Cape Horn fever.—The illness proper to malingerers.

Catted.—Said of an anchor when weighed and secured to the ‘cat-head.’

Chanty.—A song sung to lighten labour at the capstan sheets, and halliards. The soloist is known as the chanty-man, and is usually a person of some authority in the fo’c’s’le. Many chanties are of great beauty and extreme antiquity.

Clipper-bow.—A bow of delicate curves and lines.

Clout.—A rag or cloth. Also a blow:—‘I fetched him a clout i’ the lug.’

Crimp.—A sort of scoundrelly land-shark preying upon sailors.

D.B.S.—Distressed British Sailor. A term applied to those who are invalided home from foreign ports.

Dungaree.—A cheap, rough thin cloth (generally blue or brown), woven, I am told, of coco-nut fibre.

Forward or Forrard.—Towards the bows.

Fo’c’s’le (Forecastle).—The deck-house or living-room of the crew. The word is often used to indicate the crew, or those members of it described by passengers as the ‘common sailors.’

Fore-stay.—A powerful wire rope supporting the fore-mast forward.
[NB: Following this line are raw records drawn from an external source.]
(* ===== verification/Floats.v ===== *)
(** Single-precision numbers.

    [f32] is IEEE 754 binary32, as the Standard Library's [SpecFloat] computes
    it (24 bits of significand, exponents below 128).  A literal is a rounded
    quotient of two integers that are exact in the format, which is the nearest
    number to the decimal, as the compiler reads it.  The payload of a NaN is
    not modelled: the code never looks at one. *)

From Stdlib Require Import ZArith SpecFloat.
From S2P Require Import Prelude.

Open Scope Z_scope.

Abbreviation f32 := spec_float (only parsing).
Definition prec : Z := 24.
Definition emax : Z := 128.

Definition f32_of_Z (z : Z) : f32 := binary_normalize prec emax z 0 false.

(** [as f32] on an unsigned count. *)
Definition f32_of_nat (n : nat) : f32 := f32_of_Z (Z.of_nat n).

(** The literal [n / d], [d] a power of ten. *)
Definition f32_lit (n : Z) (d : Z) : f32 := SFdiv prec emax (f32_of_Z n) (f32_of_Z d).

Definition fadd : f32 -> f32 -> f32 := SFadd prec emax.
Definition fsub : f32 -> f32 -> f32 := SFsub prec emax.
Definition fmul : f32 -> f32 -> f32 := SFmul prec emax.
Definition fdiv : f32 -> f32 -> f32 := SFdiv prec emax.
Definition flt (a b : f32) : bool := SFltb a b.
Definition fle (a b : f32) : bool := SFleb a b.
Definition is_nan (a : f32) : bool := match a with S754_nan => true | _ => false end.

Definition f0 : f32 := f32_of_Z 0.
Definition f1 : f32 := f32_of_Z 1.
Definition f2 : f32 := f32_of_Z 2.
Definition f_half : f32 := f32_lit 5 10.

(** [f32::max], [f32::min]: the other argument when one is a NaN. *)
Definition fmax (a b : f32) : f32 :=
  if is_nan a then b else if is_nan b then a else if flt a b then b else a.
Definition fmin (a b : f32) : f32 :=
  if is_nan a then b else if is_nan b then a else if flt b a then b else a.

(** [f32::clamp]: two comparisons, so a NaN passes through. *)
Definition fclamp (a lo hi : f32) : f32 :=
  if flt a lo then lo else if flt hi a then hi else a.

Definition fabs : f32 -> f32 := SFabs.

(** ** Facts *)

Definition within (lo hi a : f32) : Prop := fle lo a = true /\ fle a hi = true.

Lemma compare_total (a b : f32) :
  is_nan a = false -> is_nan b = false -> exists c, SFcompare a b = Some c.
Proof. destruct a, b; naive_solver. Qed.

Lemma compare_swap (a b : f32) : SFcompare b a = CompOpp <$> SFcompare a b.
Proof.
  destruct a as [[] | [] | | [] m e], b as [[] | [] | | [] m' e']; try done; simpl.
  all: rewrite (Z.compare_antisym e e'); destruct (e ?= e'); simpl; try done.
  all: f_equal; change (Pos.compare_cont Eq) with Pos.compare;
    rewrite (Pos.compare_antisym m m'); by destruct (Pos.compare m m').
Qed.

(** Where a number is not below another, the other is not above it. *)
Lemma not_flt_fle (a b : f32) :
  is_nan a = false -> is_nan b = false -> flt a b = false -> fle b a = true.
Proof.
  intros Ha Hb. unfold flt, fle, SFltb, SFleb. rewrite (compare_swap a b).
  destruct (compare_total a b Ha Hb) as [[] ->]; done.
Qed.

Lemma flt_fle (a b : f32) : flt a b = true -> fle a b = true.
Proof. unfold flt, fle, SFltb, SFleb. by destruct (SFcompare a b) as [[] |]. Qed.

Lemma fle_refl (a : f32) : is_nan a = false -> fle a a = true.
Proof.
  intros Ha. apply not_flt_fle; [done | done |].
  destruct a as [[] | [] | | [] m e]; try done; unfold flt, SFltb; simpl;
    rewrite Z.compare_refl; change (Pos.compare_cont Eq) with Pos.compare;
    by rewrite Pos.compare_refl.
Qed.

Lemma flt_not_nan (a b : f32) : flt a b = true -> is_nan a = false /\ is_nan b = false.
Proof. unfold flt, SFltb. by destruct a, b. Qed.
Lemma fle_not_nan (a b : f32) : fle a b = true -> is_nan a = false /\ is_nan b = false.
Proof. unfold fle, SFleb. by destruct a, b. Qed.

(** A clamped number is between the bounds, unless it was no number. *)
Lemma fclamp_within (a lo hi : f32) :
  fle lo hi = true -> is_nan a = false -> within lo hi (fclamp a lo hi).
Proof.
  intros Hb Ha. destruct (fle_not_nan _ _ Hb) as [Hlo Hhi].
  unfold fclamp, within. destruct (flt a lo) eqn:E1.
  - split; [by apply fle_refl | done].
  - destruct (flt hi a) eqn:E2.
    + split; [done | by apply fle_refl].
    + split; by apply not_flt_fle.
Qed.

Lemma fclamp_nan (lo hi : f32) : fclamp S754_nan lo hi = S754_nan.
Proof. unfold fclamp, flt, SFltb; simpl. by destruct hi. Qed.

(** A number already between the bounds is left alone. *)
Lemma fclamp_id (a lo hi : f32) : within lo hi a -> fclamp a lo hi = a.
Proof.
  intros [H1 H2]. unfold fclamp.
  assert (forall x y, fle x y = true -> flt y x = false) as Hanti.
  { intros x y. unfold fle, flt, SFltb, SFleb. rewrite (compare_swap x y).
    by destruct (SFcompare x y) as [[] |]. }
  by rewrite (Hanti _ _ H1), (Hanti _ _ H2).
Qed.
Gaskets.—Ropes or plaited lines used to secure the sails in furling.

Goneys.—Albatrosses.

Guffy.—A marine or jolly.

Gullies.—Sea-gulls, Cape Horn pigeons, etc.

Heave and pawl.—A cry of encouragement at the capstan.

Hooker.—A periphrasis for ship, I suppose from a ship’s carrying hooks or anchors.

Jack or Jackstay.—A slender iron rail running along the upper portions of the yards in some ships.

Leeward.—Pronounced ‘looard.’ That quarter to which the wind blows.

Mainsail haul.—An order in tacking ship bidding ‘swing the mainyards.’ To loot, steal, or ‘acquire.’

Main-shrouds.—Ropes, usually wire, supporting lateral strains upon the mainmast.

Mollies.—Molly-hawks, or Fulmar petrels. Wide-winged dusky sea-fowls, common in high latitudes, oily to taste, gluttonous. Great fishers and garbage-eaters.

Port Mahon Baboon, or Port Mahon Soger.—I have been unable to discover either the origin of these insulting epithets or the reasons for the peculiar bitterness with which they sting the marine recipient. They are older than Dana (circa 1840).

An old merchant sailor, now dead, once told me that Port Mahon was that godless city from which the Ark set sail, in which case the name may have some traditional connection with that evil ‘Mahoun’ or ‘Mahu,’ prince of darkness, mentioned by Shakespeare and some of our older poets.

The real Port Mahon, a fine harbour in Minorca, was taken by the French, from Admiral Byng, in the year 1756.

I think that the phrases originated at the time of Byng’s consequent trial and execution.

Purchase.—See ‘Tackle.’

Quidding.—Tobacco-chewing.

Sails.—The sail-maker.

Santa Cruz.—A brand of rum.

Scantling.—Planks.

Soger.—A laggard, malingerer, or hang-back. To loaf or skulk or work Tom Cox’s Traverse.

Spunyarn.—A three-strand line spun out of old rope-yarns knotted together. Most sailing-ships carry a spunyarn winch, and the spinning of such yarn is a favourite occupation in fine weather.

Stirrup.—A short rope supporting the foot-rope on which the sailors stand when aloft on the yards.

Tack.—To stay or ’bout ship. A reach to windward. The weather lower corner of a course.

Tackle.—Pronounced taykle. A combination of pulleys for obtaining of artificial power.

Taffrail.—The rail or bulwark round the sternmost end of a ship’s poop or after-deck.

Trick.—The ordinary two-hour spell at the wheel or on the look-out.

Windward or Weather.—That quarter from which the wind blows.